The Corner

Health Care

A New Blueprint for Conservative Health Reform

A sign on an insurance store advertises Obamacare in San Ysidro, San Diego, California, October 26, 2017. (Mike Blake/Reuters)

You can read it here, from the Health Policy Consensus Group, which is made up of numerous high-caliber right-of-center health wonks.

I’m still digesting the technical details, and expert commentary should trickle out over the next couple days. But here’s my initial takeaway: The failure to pass health reform was rather embarrassing, and Congress is going to be really hesitant to go down this path again, at least until the midterms. (Things will look a lot better if Republicans gain seats in the Senate.) To revive the effort before then, this report needed to propose a magic bullet capable of converting GOP skeptics such as Rand Paul, John McCain, Lisa Murkowski, and Susan Collins. And I’m not sure there’s a magic bullet here.

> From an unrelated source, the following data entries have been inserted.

(* ===== verification/LedgerIssue.v ===== *)
(** * Issuing authority: the ledger accepts a scan of a fresh candidate

    [record_scan_complete]: on a well-formed ledger whose high-water is the
    fence of its last entry, recording a scan of one fresh candidate succeeds;
    the ledger it returns is well-formed, so the final [validate] of
    [_record_scan] never refuses it. *)
From S2P Require Import Prelude ListFacts PyStr Sha256 Json Contract ContractFacts Scan ScanFacts.
From S2P Require Import Replay ReplayFacts Expire ExpireFacts Ledger LedgerFacts LedgerOps.
Local Open Scope py_scope.
Local Open Scope Z_scope.
Import LedgerState.

(** the fence of the last entry, 0 for the empty ledger *)
Definition last_fence (l : t) : Z := default 0 (last (map entry_fence (candidate_entries l))).

Lemma StronglySorted_snoc {A} (R : A -> A -> Prop) l x :
  StronglySorted R (l ++ [x]) <-> StronglySorted R l /\ Forall (fun y => R y x) l.
Proof.
  induction l as [|a l IH]; cbn.
  - split; [intros _; split; constructor|intros _; by repeat constructor].
  - rw Forall_cons. split.
    + intros [Hs Ha]%StronglySorted_inv. apply IH in Hs as [Hs Hx].
      apply Forall_app in Ha as [Ha Hax]. apply Forall_cons in Hax as [Hax _].
      split; [by constructor|done].
    + intros [[Hs Ha]%StronglySorted_inv [Hax Hx]]. constructor; [by apply IH|].
      apply Forall_app. split; [done|]. by repeat constructor.
Qed.

(** the last element of an ascending list bounds all of them *)
Lemma ascending_last l x y : StronglySorted Z.lt (x :: l) -> default x (last l) < y ->
  Forall (fun z => z < y) (x :: l).
Proof.
  revert x. induction l as [|a l IH]; intros x Hs Hy.
  - cbn in Hy. by repeat constructor.
  - apply StronglySorted_inv in Hs as [Hs Hx]. apply Forall_cons in Hx as [Hx _].
    rw last_cons in Hy.
    assert (default a (last l) < y) as Hy' by (by destruct (last l)).
    specialize (IH a Hs Hy'). constructor; [|done]. apply Forall_cons in IH as [? _]. lia.
Qed.

Lemma fence_before_app cs c i : (i <= length cs)%nat ->
  fence_before (cs ++ [c]) i = fence_before cs i.
Proof.
  destruct i as [|j]; [done|]. intros Hi. cbn [fence_before]. rw lookup_app_l; [done|]. lia.
Qed.

Lemma fence_before_last cs : fence_before cs (length cs)
  = default 0 (last (map Candidate.candidate_fencing_token cs)).
Proof.
  destruct cs as [|c cs _] using rev_ind; [done|].
  rw map_app last_snoc length_app Nat.add_1_r. cbn [fence_before].
  by rw lookup_app_r // Nat.sub_diag.
Qed.

Section Issue.
Context `{RFC8785}.

(** the candidates whose bearer tokens the ledger knows *)
Lemma token_of_candidate l c : c ∈ ledger_candidates l ->
  Candidate.candidate_lease_id c ∈ entry_tokens l.
Proof.
  intros Hc. rw entry_tokens_candidates. apply list_elem_of_In, in_flat_map.
  exists c. split; [by apply list_elem_of_In|]. by left.
Qed.

(** a candidate whose authority the ledger has not issued yet *)
Record fresh_candidate (l : t) (c : Candidate.t) : Prop := {
  fr_valid : candidate_valid c;
  fr_fence : candidate_fence_high_water l < Candidate.candidate_fencing_token c;
  fr_lease : Candidate.candidate_lease_id c ∉ entry_tokens l;
  fr_token : Candidate.candidate_token c ∉ entry_tokens l }.

(** the entry of a fresh candidate goes at the end of a well-formed ledger *)
Lemma fresh_tokens l c : ledger_valid l -> fresh_candidate l c ->
  NoDup (entry_tokens l ++ [Candidate.candidate_lease_id c; Candidate.candidate_token c]).
Proof.
  intros HV [Hc _ Hl Ht]. rw (cons_middle (Candidate.candidate_lease_id c)) app_assoc.
  rw !NoDup_snoc. split; [split; [apply (l_tokens _ HV)|done]|].
  rw elem_of_app list_elem_of_singleton. intros [?|E]; [done|]. by destruct Hc.
Qed.

Lemma fresh_fences l c : ledger_valid l -> fresh_candidate l c ->
  StronglySorted Z.lt (0 :: map entry_fence (candidate_entries l ++ [LedgerEntry.fresh c])).
Proof.
  intros HV [Hc Hf _ _]. rw map_app. cbn [map]. rw app_comm_cons. apply StronglySorted_snoc.
  split; [apply (l_fences _ HV)|]. change (entry_fence (LedgerEntry.fresh c))
    with (Candidate.candidate_fencing_token c). constructor.
  - pose proof (l_high_water _ HV). lia.
  - apply Forall_map. eapply Forall_impl; [apply (l_bounded _ HV)|]. cbn. lia.
Qed.

Lemma fresh_entry_valid c : candidate_valid c -> entry_valid (LedgerEntry.fresh c).
Proof. intros Hc. by constructor. Qed.

Lemma provenance_snoc l l' c a : provenance l a ->
  ledger_candidates l' = ledger_candidates l ++ [c] -> provenance l' a.
Proof.
  intros (i & Hi & Ha) E. exists i. rw E. pose proof (lookup_lt_Some _ _ _ Hi).
  rw lookup_app_l // fence_before_app //. lia.
Qed.

(** ** A scan of one fresh candidate *)
Section ScanOne.
Variables (l : t) (q : ScanRequest.t) (r : ScanResult.t) (c : Candidate.t) (a : ScanAllocation.t).
Hypothesis valid : ledger_valid l.
Hypothesis pair : scan_pair_valid q r.
Hypothesis single : ScanResult.candidates r = [c].
Hypothesis fresh_id : ScanRequest.scan_operation_id q
  ∉ scan_operation_ids l ++ map claim_operation (claims l).
Hypothesis fresh : fresh_candidate l c.
Hypothesis proof_ok : allocation_valid a.
Hypothesis proof_of : allocated a = (q, c).
Hypothesis previous : ScanAllocation.previous_fence_high_water a = candidate_fence_high_water l.
Hypothesis tight : candidate_fence_high_water l = last_fence l.

Lemma scanned_scans : scans (scanned l q r [a]) = scans l ++ [(q, r)].
Proof. apply combine_snoc, valid. Qed.

Lemma scanned_evidence : evidence (scanned l q r [a])
  = evidence l ++ [(Candidate.candidate_lease_id c, (q, r, c))].
Proof.
  unfold evidence. rw scanned_scans flat_map_app. cbn [flat_map]. unfold scan_leases at 2.
  by rw single app_nil_r.
Qed.

Lemma scanned_candidates : scan_candidates (scanned l q r [a]) = scan_candidates l ++ [c].
Proof. unfold scan_candidates. rw scanned_scans flat_map_app. cbn. by rw single. Qed.

Lemma scanned_entries : candidate_entries (scanned l q r [a])
  = candidate_entries l ++ [LedgerEntry.fresh c].
Proof. unfold scanned. cbn [candidate_entries]. by rw single. Qed.

Lemma scanned_ledger_candidates : ledger_candidates (scanned l q r [a]) = ledger_candidates l ++ [c].
Proof. unfold ledger_candidates. by rw scanned_entries map_app. Qed.

Lemma evidence_candidate k x : (k, x) ∈ evidence l -> x.2 ∈ ledger_candidates l
  /\ k = Candidate.candidate_lease_id x.2.
Proof.
  destruct x as [[q' r'] c']. intros (Hin & Hc & ->)%evidence_elem. split; [|done].
  rw (l_projection _ valid) elem_of_app. left. unfold scan_candidates.
  apply list_elem_of_In, in_flat_map. exists (q', r'). split; by apply list_elem_of_In.
Qed.

Lemma scanned_provenance : Forall (provenance (scanned l q r [a])) (scan_allocations l ++ [a]).
Proof.
  apply Forall_app. split.
  - eapply Forall_impl; [apply (l_provenance _ valid)|]. intros a' Ha'.
    by apply (provenance_snoc l _ c), scanned_ledger_candidates.
  - apply Forall_singleton. exists (length (ledger_candidates l)).
    rw scanned_ledger_candidates lookup_app_r // Nat.sub_diag. split.
    + cbn. f_equal. unfold allocated in proof_of. congruence.
    + rw fence_before_app // fence_before_last previous tight. unfold last_fence, ledger_candidates.
      by rw map_map.
Qed.

Lemma scanned_valid : ledger_valid (scanned l q r [a]).
Proof.
  destruct valid. pose proof (fr_fence _ _ fresh) as Hf.
  assert (candidate_fence_high_water (scanned l q r [a]) = Candidate.candidate_fencing_token c) as Ew.
  { unfold scanned. cbn [candidate_fence_high_water]. by rw single. }
  constructor; rw ?scanned_scans ?scanned_evidence ?scanned_candidates ?scanned_entries
    ?scanned_ledger_candidates ?Ew; try done.
  - pose proof (c_fence _ (fr_valid _ _ fresh)). lia.
  - cbn. rw !length_app. cbn. lia.
  - apply Forall_app. split; [done|]. by apply Forall_singleton.
  - rw map_app. cbn [map fst]. apply NoDup_snoc. split; [done|].
    intros ([k x] & E & Hin)%list_elem_of_fmap. cbn in E. subst k.
    apply evidence_candidate in Hin as [Hin E]. apply (fr_lease _ _ fresh). rw E.
    by apply token_of_candidate.
  - unfold scanned. cbn [scan_authorities]. rw single map_app. by apply Permutation_app.
  - apply Forall_app. split; [done|]. by apply Forall_singleton.
  - unfold scanned. cbn [scan_allocations]. rw !map_app. apply Permutation_app; [done|].
    cbn. by rw proof_of.
  - unfold scan_operation_ids. rw scanned_scans map_app. cbn [map].
    change (claims (scanned l q r [a])) with (claims l).
    rw -app_assoc. eapply (NoDup_Permutation_proper _ (ScanRequest.scan_operation_id q
      :: (scan_operation_ids l ++ map claim_operation (claims l)))).
    + cbn. by rw -Permutation_middle.
    + by apply NoDup_cons.
  - apply Forall_app. split; [done|]. apply Forall_singleton. apply fresh_entry_valid, fresh.
  - by apply fresh_fences.
  - apply Forall_app. split; [|by apply Forall_singleton].
    eapply Forall_impl; [exact l_bounded|]. cbn. lia.
  - unfold entry_tokens. rw scanned_entries flat_map_app. by apply fresh_tokens.
  - apply scanned_provenance.
  - rw l_projection. change (claims (scanned l q r [a])) with (claims l).
    rw -!app_assoc. apply Permutation_app; [done|]. apply Permutation_app_comm.
Qed.

Lemma record_scan_complete : _record_scan l q r [a] = Ok (scanned l q r [a]).
Proof.
  unfold _record_scan.
  rw bind_ok_unit ledger_ok bind_ok_unit scan_result_for_ok bind_ok_unit raise_if_ok neqb_false
    bind_ok_unit forM_ok single. cbn [combine length].
  split; [done|]. split; [done|]. split; [done|]. split.
  { apply Forall_singleton. unfold check_allocation_pair. rw bind_ok_unit allocation_ok.
    split; [done|]. unfold allocated in proof_of. injection proof_of as -> ->.
    by rw !bool_decide_eq_true_2. }
  rw find_scan_fresh; [|by intros ?; apply fresh_id; apply elem_of_app; left]. cbn [mbind result_bind].
  assert (add_candidate q r (NewScan (entry_tokens l) (candidate_fence_high_water l) [] []) (c, a)
    = Ok (NewScan (entry_tokens l
          ++ [Candidate.candidate_lease_id c; Candidate.candidate_token c])
        (Candidate.candidate_fencing_token c) [LedgerEntry.fresh c] [seal_of q r c])) as Ea.
  { unfold add_candidate. rw bind_ok_unit allocation_against_ok bind_ok_unit raise_if_ok bind_ok.
    unfold allocated in proof_of. injection proof_of as Eq Ec. split; [done|].
    destruct fresh as [Hc Hf Hl Ht]. split.
    - rw (bool_decide_eq_false_2 _ Hl) (bool_decide_eq_false_2 _ Ht) bool_decide_eq_false_2; [|apply Hc].
      cbn. lia.
    - exists (seal_of q r c). rw scan_authority_create_ok single. split; [|done].
      split; [done|]. split; [done|]. split; [by left|done]. }
  cbn [foldM]. rw Ea. cbn [mbind result_bind next_high_water new_entries new_scan_authorities].
  assert (scanned l q r [a] = Make (Candidate.candidate_fencing_token c) (scan_requests l ++ [q])
    (scan_results l ++ [r]) (candidate_entries l ++ [LedgerEntry.fresh c])
    (replay_claim_requests l) (replay_claim_results l) (replay_current_authorities l)
    (scan_authorities l ++ [seal_of q r c]) (scan_allocations l ++ [a])) as <-
    by (unfold scanned; by rw single).
  rw bind_ok_unit ledger_ok. split; [apply scanned_valid|done].
Qed.
End ScanOne.
End Issue.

Broadly speaking, this is similar to the Graham-Cassidy bill, minus the attempt to cap spending on traditional Medicaid, and with a more aggressive expansion of health savings accounts. Obamacare’s funding would be turned over to the states, which would have considerable latitude to set up their own health-care systems, free of Obamacare’s various regulations. Individuals would also be free to buy a private plan instead of enrolling in a public program. It’s a fine idea, but something quite like it flopped in Congress already, and the GOP has lost a senator since then.

And as I noted in a post last month when a summary of the plan leaked, one major issue with Graham-Cassidy was how it treated states that did and didn’t expand Medicaid. Under the status quo, expansion states get a lot more money. But there’s no reason to lock in a permanent financial bonus for states that chose to expand — especially for Republicans, who think expansion was the wrong choice — so a reform bill needs to equalize the funding over time. Unless total funding increases, however, this means that expansion states will see funding cuts while non-expansion states get a boost. That’s what Graham-Cassidy did, and unsurprisingly, some Republicans representing expansion states were not crazy about it.

There were noises that the group had somehow solved this problem, but the new document offers only vague wording that’s similar to Graham-Cassidy’s own approach: “Initially, the grants would be based on the amount of ACA spending as of a fixed date. Over time, the grant would be based on a state’s number of low-income residents.” No actual funding formula is provided, so a dubious member of Congress can’t even tell how much better or worse off his state would become. Like the new proposal in general, it’s a perfectly fine policy idea, but it’s hard to see how it solves the political problems that hurt Graham-Cassidy.

Maybe something about this proposal will woo reticent Republican senators, making it worthwhile to take another stab at health reform before the midterms. But it sure seems like a long shot.